The Scientific Statement goes on to address the important factors in maternal arrest, including maternal physiology as it relates to resuscitation, pre-event planning of the critically ill pregnant patient, risk stratification during pregnancy, management of the unstable pregnant patient, basic life support (BLS) in pregnancy, advanced cardiovascular life support (ACLS) in pregnancy, neonatal considerations, emergency medical service care, cause of maternal arrest, point-of-care instruments, immediate post-arrest care, medico-legal considerations, and knowledge translation, training and education recommendations.
In their commentary, Myerburg and Lowery write that “it is curious that one area that has received very limited attention is the management of cardiac arrest in pregnancy, labor and delivery. Estimates of incidence place the risk at a level higher than that in the general age-related population — in the range of 1/15,000 to 1/30,000 — with maternal survival rates as low as 7 percent reported.… The AHA document is an outstanding example of a scientific statement addressing a low-frequency but important part of the realm of cardiac arrest. The document is particularly important because it makes up for the absence of any mention of the pregnant cardiac arrest victim in the BLS/ACLS teaching modules used for training of both professional and lay responders, despite the fact that a number of the response techniques are uniquely specific to the pregnant victim.”
The cardiologists go on to highlight the major points in the scientific statement that are relevant to the practitioner. Among the most relevant are some modifications of CPR unique to late pregnancy. Because of aorto-caval compression by the gravid uterus, BLS/CPR includes displacement of the uterus to the left (LUD) during BLS to relieve this impairment to circulatory support. Thus, if only two responders are available initially, the second responder is probably better advised to perform LUD, along with hands-only compressions by the first responder, until more responders are on site.

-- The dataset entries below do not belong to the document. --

(* ===== verification/ServiceLog.v ===== *)
(** * The service's log file (cmd/minilogbackd/runtime.go, internal/collector/server.go)

    In a service whose log file is shared, the flusher's world (publishers, flusher,
    borrowers, [Close]) and the collector's connections run side by side in one
    process and meet in the file sink.  Here both systems, that of Flusher.v and that
    of Connections.v, are interleaved step by step over one sink, and the log is read
    off against what was admitted on one side and acknowledged to the peers on the
    other. *)

From stdpp Require Import gmap strings list fin_maps.
From Stdlib Require Import ZArith Lia.
From Stdlib.Strings Require Import Byte.
From S2P Require Import Prelude GoLib Protocol Client Dedupe Collector Connections Sink FileSink Ring RingConc Pool PoolInv PoolSafety Flusher FlushInv FlushSafety FlushControl FlushProps Observer Pipeline PipelineSinks SharedLog.

Section Service.
Context `{WriteFnLaws} (N : nat).

#[local] Instance service_ops : BatchSink (observed shared_port) := observed_ops (H := shared_port_ops N).
#[local] Instance service_resuming : ResumingSink (observed shared_port) := observed_resuming (H0 := shared_resuming N).

Abbreviation machine := (world (observed shared_port)).

(** The sink in the flusher's world. *)
Definition port (w : machine) : shared_port := ob_inner (w_sink w).
Definition with_port (p : shared_port) (w : machine) : machine :=
  w <| w_sink ::= λ o, mkObservedPort p (ob_times o) (ob_next o) |>.

(** A connection's sink call: the collector holds the file sink itself, not the
    flusher's observer around it. *)
Definition collector_write (e : contexts * Z) (b : list (list byte)) (w : machine) : machine * option error :=
  let '(p, err) := share N ByCollector b e.1 e.2 (port w) in (with_port p w, err).

(** What else moves the sink: the flusher's world, and a [Close] of the sink. *)
Inductive other_moves : machine → machine → Prop :=
| flusher_moves w w' : sys_step w w' → other_moves w w'
| sink_closed w : other_moves w (with_port (other_run N (port w) OtherClose) w).

Definition service : Type := csys (K := machine).
Definition service_step : service → service → Prop := csys_step collector_write other_moves.

Definition service_init (cfg : Collector.Config) (S0 : observed shared_port) (k base : Z) (s : service) : Prop :=
  csys_init cfg s ∧ sys_from S0 k base (cs_sink s).

Definition service_reach cfg S0 k base : service → Prop := reach (service_init cfg S0 k base) service_step.

Lemma service_csys cfg S0 k base s :
  service_reach cfg S0 k base s → csys_reach collector_write other_moves cfg s.
Proof. induction 1 as [s [Hi _]|]; [by apply reach_init|by eapply reach_step]. Qed.

(** ** What the collector wrote *)

Definition of_collector (l : list (caller * list (list byte))) : list (list (list byte)) :=
  (filter (λ x, x.1 = ByCollector) l).*2.

(** The batches whose sink call answered nil, in the order of the answers. *)
Definition accepted_runs (l : list (nat * Protocol.Batch * option error)) : list (list (list byte)) :=
  (λ r, Batch_Records r.1.2) <$> filter (λ r, r.2 = None) l.

Lemma of_collector_snoc l who b :
  of_collector (l ++ [(who, b)]) = of_collector l ++ match who with ByFlusher => [] | ByCollector => [b] end.
Proof.
  unfold of_collector. rewrite filter_app, fmap_app. f_equal.
  destruct who; [by rewrite filter_cons_False|by rewrite filter_cons_True].
Qed.

Lemma accepted_runs_snoc l id b err :
  accepted_runs (l ++ [(id, b, err)]) =
  accepted_runs l ++ match err with None => [Batch_Records b] | Some _ => [] end.
Proof.
  unfold accepted_runs. rewrite filter_app, fmap_app. f_equal.
  destruct err; [by rewrite filter_cons_False|by rewrite filter_cons_True].
Qed.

In addition, because of respiratory constraints in advanced pregnancy, and the fact that the pregnant victim is more dependent on O2 support during CPR, initial respiratory support is recommended to employ 100 percent O2 BMV before attempting intubation, which can be more difficult and time-consuming in this setting. There are no special requirements for chest compression techniques or defibrillator energy levels for shocks in the pregnant patient in VF, because there are no data suggesting arcing from the chest electrodes to the fetus.

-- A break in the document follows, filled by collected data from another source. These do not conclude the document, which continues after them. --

(** ** Block comments *)

Lemma closer_first_from (g : option str) :
  forall t bef,
    first_from
      (fun s' =>
         m (pat_flags block_comment) (lits (T "*/")) s' (fun e => Some e))
      g bef t
    = option_map (fun i => jump (i + 2) (Pos bef t g)) (closer_index t).
Proof.
  induction t as [|c t IH]; intros bef.
  - reflexivity.
  - cbn [first_from]. rewrite m_lits_cs by reflexivity. cbn [after closer_index].
    destruct (starts_with (T "*/") (c :: t)) eqn:E; [reflexivity|].
    rewrite IH. destruct (closer_index t) as [i|]; [|reflexivity].
    cbn [option_map]. f_equal. unfold jump; simpl. now rewrite <- app_assoc.
Qed.

(** The block comment found at a position: from the opener to the first
    closer after it. *)
Lemma match_at_block (bef aft : list ascii) :
  match_at block_comment false (start_pos bef aft)
  = option_map (fun n => jump n (start_pos bef aft)) (block_len aft).
Proof.
  unfold match_at, block_len.
  change (m (pat_flags block_comment) (pat_re block_comment)
            (start_pos bef aft)
            (fun e => if false && (length (after e) =? length (after (start_pos bef aft)))
                      then None else Some e))
    with (m (pat_flags block_comment) (lits (T "/*")) (start_pos bef aft)
            (fun s1 =>
               rep_loop (m (pat_flags block_comment) (Chr CAny)) 0 None false
                 (fun s' =>
                    m (pat_flags block_comment) (lits (T "*/")) s'
                      (fun e => Some e))
                 (length (after s1)) 0 s1)).
  rewrite m_lits_cs by reflexivity. cbn [after start_pos].
  destruct (starts_with (T "/*") aft) eqn:E; [|reflexivity].
  destruct aft as [|a [|b t]]; simpl in E;
    try (rewrite ?andb_false_r in E; discriminate E).
  unfold jump. cbn [after before grp start_pos T list_ascii_of_string
                    length skipn firstn].
  rewrite lazy_any_first; [|reflexivity | reflexivity].
  rewrite (closer_first_from None).
  destruct (closer_index t) as [i|]; [|reflexivity].
  cbn [option_map]. f_equal. unfold jump. cbn [after before grp].
  replace (i + 4) with (S (S (i + 2))) by lia. simpl.
  now rewrite <- !app_assoc.
Qed.

Lemma closer_index_bound (t : str) (i : nat) :
  closer_index t = Some i -> i + 2 <= length t.
Proof.
  revert i. induction t as [|c t IH]; intros i; cbn [closer_index].
  - discriminate.
  - destruct (starts_with (T "*/") (c :: t)) eqn:E.
    + intros H. injection H as <-.
      apply starts_with_prefix in E. destruct E as (post & ->). simpl. lia.
    + destruct (closer_index t) as [j|]; [|discriminate].
      intros H. injection H as <-. specialize (IH j eq_refl). simpl. lia.
Qed.

Lemma block_len_bound (aft : str) (n : nat) :
  block_len aft = Some n -> 4 <= n <= length aft.
Proof.
  unfold block_len. destruct (starts_with (T "/*") aft) eqn:E; [|discriminate].
  apply starts_with_prefix in E. destruct E as (post & ->).
  cbn [skipn T list_ascii_of_string app].
  destruct (closer_index post) as [i|] eqn:Ei; [|discriminate].
  intros H. injection H as <-. apply closer_index_bound in Ei. simpl. lia.
Qed.

Lemma matched_len_jump (bef aft : list ascii) (n : nat) :
  n <= length aft ->
  matched_len (start_pos bef aft) (jump n (start_pos bef aft)) = n.
Proof.
  intros H. unfold matched_len, jump; cbn [after start_pos].
  rewrite length_skipn. lia.
Qed.

Lemma contains_tail (w : str) (c : ascii) (s : str) :
  contains w (c :: s) = false -> contains w s = false.
Proof. cbn [contains]. intros H. now apply orb_false_elim in H. Qed.

Lemma contains_head (w s : str) :
  contains w s = false -> starts_with w s = false.
Proof. destruct s; cbn [contains]; intros H; now apply orb_false_elim in H. Qed.

Lemma contains_skipn (w s : str) (n : nat) :
  contains w s = false -> contains w (skipn n s) = false.
Proof.
  revert s. induction n as [|n IH]; intros s H; [exact H|].
  destruct s as [|c s]; [exact H|]. simpl. apply IH.
  now apply contains_tail in H.
Qed.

Myerburg and Lowery also emphasized the need for more research. They pointed out that among the 79 recommendations in the AHA Scientific Statement, all but four are based on Level of Evidence C; the remainder were B. Based on incidence, adequately powered studies by single centers or small groups of institutions are unrealistic goals. However, the establishment of a carefully constructed and managed national data repository for cardiac arrests during pregnancy, as part of the general recommendation for national reporting of both out-of-hospital and in-hospital cardiac arrests in a recent Institute of Medicine report, appears warranted. These data sources can be used both for research purposes and for individual institutions to compare and modify their policies and procedures to national practices and outcomes.